The device -- nicknamed the DogPhone -- is a soft ball that, when moved, sends a signal to a laptop that launches a video call, and the sound of a ringing telephone. The owner can choose whether to take the call, and when to hang up, while they can also place a call to their pet -- although the dog has to move the ball to pick up.
The research, which is published in the Proceedings of the Association for Computing Machinery on Computer-Human interaction and is being presented at the 2021 ACM Interactive Surfaces and Spaces Conference in Lodz, Poland, reveals how Dr Ilyena Hirskyj-Douglas, of the University of Glasgow, and first author of the research and researchers from Aalto University in Finland settled on a soft ball to create the device.
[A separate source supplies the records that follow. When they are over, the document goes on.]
(** The difference of two arrays of compatible shapes has the shape of [X]. *)
Lemma subtract_compatible (X y : ndarray) (n : nat) (s : list nat) :
  shape X = n :: s ->
  (shape y = 1%nat :: s /\ n = 1%nat) \/ (shape y = s /\ (0 < n)%nat) ->
  exists d, subtract X y = Ok d /\ shape d = n :: s.
Proof.
  intros HX [[Hy ->]|[Hy Hn]]; unfold subtract; cbv zeta; rewrite HX, Hy.
  - rewrite Nat.max_id, pad_shape_full, broadcast_shapes_refl.
    eexists; split; reflexivity.
  - replace (Nat.max (length (n :: s)) (length s)) with (length (n :: s))
      by (symmetry; apply Nat.max_l; simpl; lia).
    rewrite pad_shape_full. simpl length.
    rewrite pad_shape_one, (broadcast_shapes_batch s Hn).
    eexists; split; reflexivity.
Qed.

Lemma reshape_rows_column (n : nat) (l : list Q) :
  (0 < n)%nat ->
  reshape_rows n {| shape := [n]; data := l |}
  = Ok {| shape := [n; 1%nat]; data := l |}.
Proof.
  intros Hn. unfold reshape_rows; simpl.
  destruct (Nat.eqb_spec n 0); [lia|].
  rewrite Nat.mul_1_r, Nat.Div0.mod_same, Nat.div_same by lia.
  reflexivity.
Qed.


Lemma reduce_rows (d : ndarray) (n : nat) (s : list nat) :
  shape d = n :: s -> (0 < n)%nat ->
  reshape_rows n (sum_trailing_axes (abs d))
  = Ok {| shape := [n; 1%nat];
          data := map Qsum (chunks (size_of s) n (map Qabs (data d))) |}.
Proof.
  intros Hd Hn. unfold sum_trailing_axes, abs; simpl. rewrite Hd.
  now apply reshape_rows_column.
Qed.

(** With compatible shapes [cityblock_batch] reduces to the row sums of the
    absolute differences. *)
Lemma cityblock_batch_compatible (X y : ndarray) (n : nat) (s : list nat) :
  shape X = n :: s ->
  (shape y = 1%nat :: s /\ n = 1%nat) \/ (shape y = s /\ (0 < n)%nat) ->
  exists d,
    subtract X y = Ok d /\
    cityblock_batch X y
    = Ok {| shape := [n; 1%nat];
            data := map Qsum (chunks (size_of s) n (map Qabs (data d))) |}.
Proof.
  intros HX Hy.
  destruct (subtract_compatible X y HX Hy) as (d & Hd & Hs).
  exists d; split; [exact Hd|].
  assert (Hn : (0 < n)%nat) by (destruct Hy as [[_ ->]|[_ H]]; lia).
  unfold cityblock_batch; cbv zeta.
  rewrite Hd. unfold shape_at. rewrite HX.
  destruct Hy as [[Hy _]|[Hy _]]; rewrite Hy.
  - replace (length (n :: s) =? length (1%nat :: s))%nat with true
      by (symmetry; apply Nat.eqb_refl).
    cbn [nth_error rbind py_assert Nat.eqb].
    now rewrite (reduce_rows d Hs Hn).
  - replace (length (n :: s) =? length s)%nat with false
      by (symmetry; apply Nat.eqb_neq; simpl; lia).
    cbn [tl nth_error]. rewrite shape_eqb_refl.
    cbn [rbind py_assert].
    now rewrite (reduce_rows d Hs Hn).
Qed.

End DistanceFacts.



(** The values on two small inputs, and the empty batch, for which the
    final [reshape] cannot infer the second length. *)
Example cityblock_batch_values :
  cityblock_batch (Np.mk_ndarray [2; 3]%nat [1; 2; 3; 4; 5; 6])
                  (Np.mk_ndarray [3]%nat [1; 1; 1])
  = Ok (Np.mk_ndarray [2; 1]%nat [3; 12]) /\
  cityblock_batch (Np.mk_ndarray [1; 3]%nat [1; 2; 3])
                  (Np.mk_ndarray [1; 3]%nat [1; 1; 1])
  = Ok (Np.mk_ndarray [1; 1]%nat [3]) /\
  cityblock_batch (Np.mk_ndarray [0; 3]%nat [])
                  (Np.mk_ndarray [3]%nat [1; 1; 1])
  = Raise ValueError /\
  cityblock_batch (Np.mk_ndarray [2; 3]%nat [1; 2; 3; 4; 5; 6])
                  (Np.mk_ndarray [2; 3]%nat [1; 2; 3; 4; 5; 6])
  = Raise AssertionError.
Proof. repeat split; vm_compute; reflexivity. Qed.


(** ** Target-function selector *)

Module SelectorFacts.

Lemma insert_perm (x : Q * nat) (l : list (Q * nat)) :
  Permutation (insert_by_value x l) (x :: l).
Proof.
  induction l as [|y l IH]; simpl; [reflexivity|].
  destruct (Qle_bool (fst y) (fst x)); [|reflexivity].
  rewrite IH. apply perm_swap.
Qed.

Lemma insert_sorted (x : Q * nat) (l : list (Q * nat)) :
  StronglySorted by_value l -> StronglySorted by_value (insert_by_value x l).
Proof.
  induction 1 as [|y l Hs IH Hy]; simpl.
  - repeat constructor.
  - destruct (Qle_bool (fst y) (fst x)) eqn:E.
    + constructor; [exact IH|].
      rewrite (insert_perm x l). constructor; [|exact Hy].
      now apply Qle_bool_iff.
    + assert (Hxy : by_value x y).
      { unfold by_value. apply Qlt_le_weak, Qnot_le_lt.
        intros H. apply Qle_bool_iff in H. congruence. }
      constructor; [now constructor|].
      constructor; [exact Hxy|].
      eapply Forall_impl; [|exact Hy].
      intros z Hz. unfold by_value in *. eapply Qle_trans; eauto.
Qed.

Lemma fold_insert_perm (l acc : list (Q * nat)) :
  Permutation (fold_left (fun acc x => insert_by_value x acc) l acc) (l ++ acc).
Proof.
  revert acc; induction l as [|x l IH]; intros acc; simpl; [reflexivity|].
  rewrite IH, insert_perm. symmetry. apply Permutation_middle.
Qed.

Lemma fold_insert_sorted (l acc : list (Q * nat)) :
  StronglySorted by_value acc ->
  StronglySorted by_value (fold_left (fun acc x => insert_by_value x acc) l acc).
Proof.
  revert acc; induction l as [|x l IH]; intros acc H; simpl; [exact H|].
  now apply IH, insert_sorted.
Qed.

Lemma sort_pairs_perm (l : list (Q * nat)) : Permutation (sort_pairs l) l.
Proof. unfold sort_pairs. rewrite fold_insert_perm. now rewrite app_nil_r. Qed.

Lemma sort_pairs_sorted (l : list (Q * nat)) :
  StronglySorted by_value (sort_pairs l).
Proof. apply fold_insert_sorted. constructor. Qed.

(** The pairs of a row with its positions. *)
Lemma in_combine_seq (l : list Q) (a i : nat) (v : Q) :
  In (v, i) (combine l (seq a (length l))) <->
  (a <= i)%nat /\ nth_error l (i - a) = Some v.
Proof.
  revert a; induction l as [|x l IH]; intros a; simpl.
  - split; [tauto|]. intros [_ H]. destruct (i - a)%nat; discriminate.
  - rewrite IH. split.
    + intros [[= -> ->]|[Hle Hn]].
      * split; [lia|]. now rewrite Nat.sub_diag.
      * split; [lia|]. replace (i - a)%nat with (S (i - S a)) by lia. exact Hn.
    + intros [Hle Hn]. destruct (i - a)%nat as [|k] eqn:E.
      * left. injection Hn as ->. f_equal. lia.
      * right. split; [lia|]. replace (i - S a)%nat with k by lia. exact Hn.
Qed.

Lemma map_snd_combine_seq (l : list Q) (a : nat) :
  map snd (combine l (seq a (length l))) = seq a (length l).
Proof.
  revert a; induction l as [|x l IH]; intros a; simpl; [reflexivity|].
  now rewrite IH.
Qed.

Lemma sorted_positions_NoDup (row : list Q) :
  NoDup (map snd (sort_pairs (indexed row))).
Proof.
  eapply Permutation_NoDup.
  - symmetry. apply Permutation_map, sort_pairs_perm.
  - unfold indexed. rewrite map_snd_combine_seq. apply seq_NoDup.
Qed.

Lemma sorted_pair_value (row : list Q) (v : Q) (i : nat) :
  In (v, i) (sort_pairs (indexed row)) <-> nth_error row i = Some v.
Proof.
  transitivity (In (v, i) (indexed row)).
  - split; apply Permutation_in;
      [|symmetry]; apply sort_pairs_perm.
  - unfold indexed. rewrite in_combine_seq, Nat.sub_0_r.
    split; [tauto|]. split; [lia|assumption].
Qed.

Lemma nth_error_opp (row : list Q) (i : nat) (v : Q) :
  nth_error (map Qopp row) i = Some v ->
  exists p, nth_error row i = Some p /\ v = - p.
Proof.
  rewrite nth_error_map. destruct (nth_error row i) as [p|]; simpl; [|discriminate].
  intros [= <-]. now exists p.
Qed.

Lemma nth_error_opp_intro (row : list Q) (i : nat) (p : Q) :
  nth_error row i = Some p -> nth_error (map Qopp row) i = Some (- p).
Proof. intros H. now rewrite nth_error_map, H. Qed.

(** The head of a sorted list of pairs is below every pair of the list. *)
Lemma sorted_head_least (a : Q * nat) (l : list (Q * nat)) (b : Q * nat) :
  StronglySorted by_value (a :: l) -> In b (a :: l) -> fst a <= fst b.
Proof.
  intros Hs [<-|Hb]; [apply Qle_refl|].
  apply StronglySorted_inv in Hs as [_ Hall].
  rewrite Forall_forall in Hall. now apply Hall.
Qed.

(** The class [other_target] selects is not the predicted class, and no
    other class than the predicted one has a higher probability in the first
    row. *)
Lemma other_target_choice (pred_class : Z) (probas : matrix) (c : nat) :
  other_target pred_class probas = Ok c ->
  exists row rest pc,
    probas = row :: rest /\
    Z.of_nat c <> pred_class /\
    nth_error row c = Some pc /\
    forall j p,
      nth_error row j = Some p -> Z.of_nat j <> pred_class -> p <= pc.
Proof.
  unfold other_target. destruct probas as [|row rest]; [discriminate|].
  cbn [map]. unfold index2. cbn [nth_error]. unfold argsort.
  pose proof (sort_pairs_sorted (indexed (map Qopp row))) as Hsorted.
  pose proof (sorted_positions_NoDup (map Qopp row)) as Hnodup.
  pose proof (sorted_pair_value (map Qopp row)) as Hval.
  destruct (sort_pairs (indexed (map Qopp row))) as [|[v0 i0] L]; [discriminate|].
  cbn [map snd nth_error rbind].
  destruct (Z.eqb_spec (Z.of_nat i0) pred_class) as [E|E].
  - destruct L as [|[v1 i1] L]; [discriminate|].
    cbn [map snd nth_error]. intros [= <-].
    destruct (nth_error_opp row i1 (proj1 (Hval v1 i1) (or_intror (or_introl eq_refl))))
      as (p1 & Hp1 & ->).
    assert (Hne : i1 <> i0).
    { cbn [map snd] in Hnodup. apply NoDup_cons_iff in Hnodup as [Hn _].
      intros ->. apply Hn. now left. }
    exists row, rest, p1. repeat split; [lia | exact Hp1 |].
    intros j p Hj Hjc.
    apply nth_error_opp_intro, Hval in Hj.
    destruct Hj as [[= _ ->]|Hj]; [congruence|].
    apply StronglySorted_inv in Hsorted as [Hsorted _].
    pose proof (sorted_head_least Hsorted Hj) as Hle. cbn [fst] in Hle. lra.
  - intros [= <-].
    destruct (nth_error_opp row i0 (proj1 (Hval v0 i0) (or_introl eq_refl)))
      as (p0 & Hp0 & ->).
    exists row, rest, p0. repeat split; [exact E | exact Hp0 |].
    intros j p Hj _.
    apply nth_error_opp_intro, Hval in Hj.
    pose proof (sorted_head_least Hsorted Hj) as Hle. cbn [fst] in Hle. lra.
Qed.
The DogPhone underwent a number of iterations to ensure it had the right level of sensitivity towards movement -- these were tested over 16 days by Hirskyj-Douglas and her nine-year-old black Labrador, Zack.
Being a Labrador which are not exactly the brightest of test subjects, Zack didn’t really know what he was doing. Despite having been shown five times how the system worked.
" Zack rang me but was not interested in our call instead was checking for things in his bed", Hirskyj-Douglas noted during the testing of one iteration.
Another entry reveals the potential pitfalls of the DogPhone. "Zack walking around wagging and then laying down. I was in a meeting so had to hang up quickly", one record reveals.
In one case Zack triggered the call with their butt. “This could have been deliberate and the dog's unique way of triggering an interaction", the researchers wrote. Butt calls are normal with mobiles, and there is not much unique about them.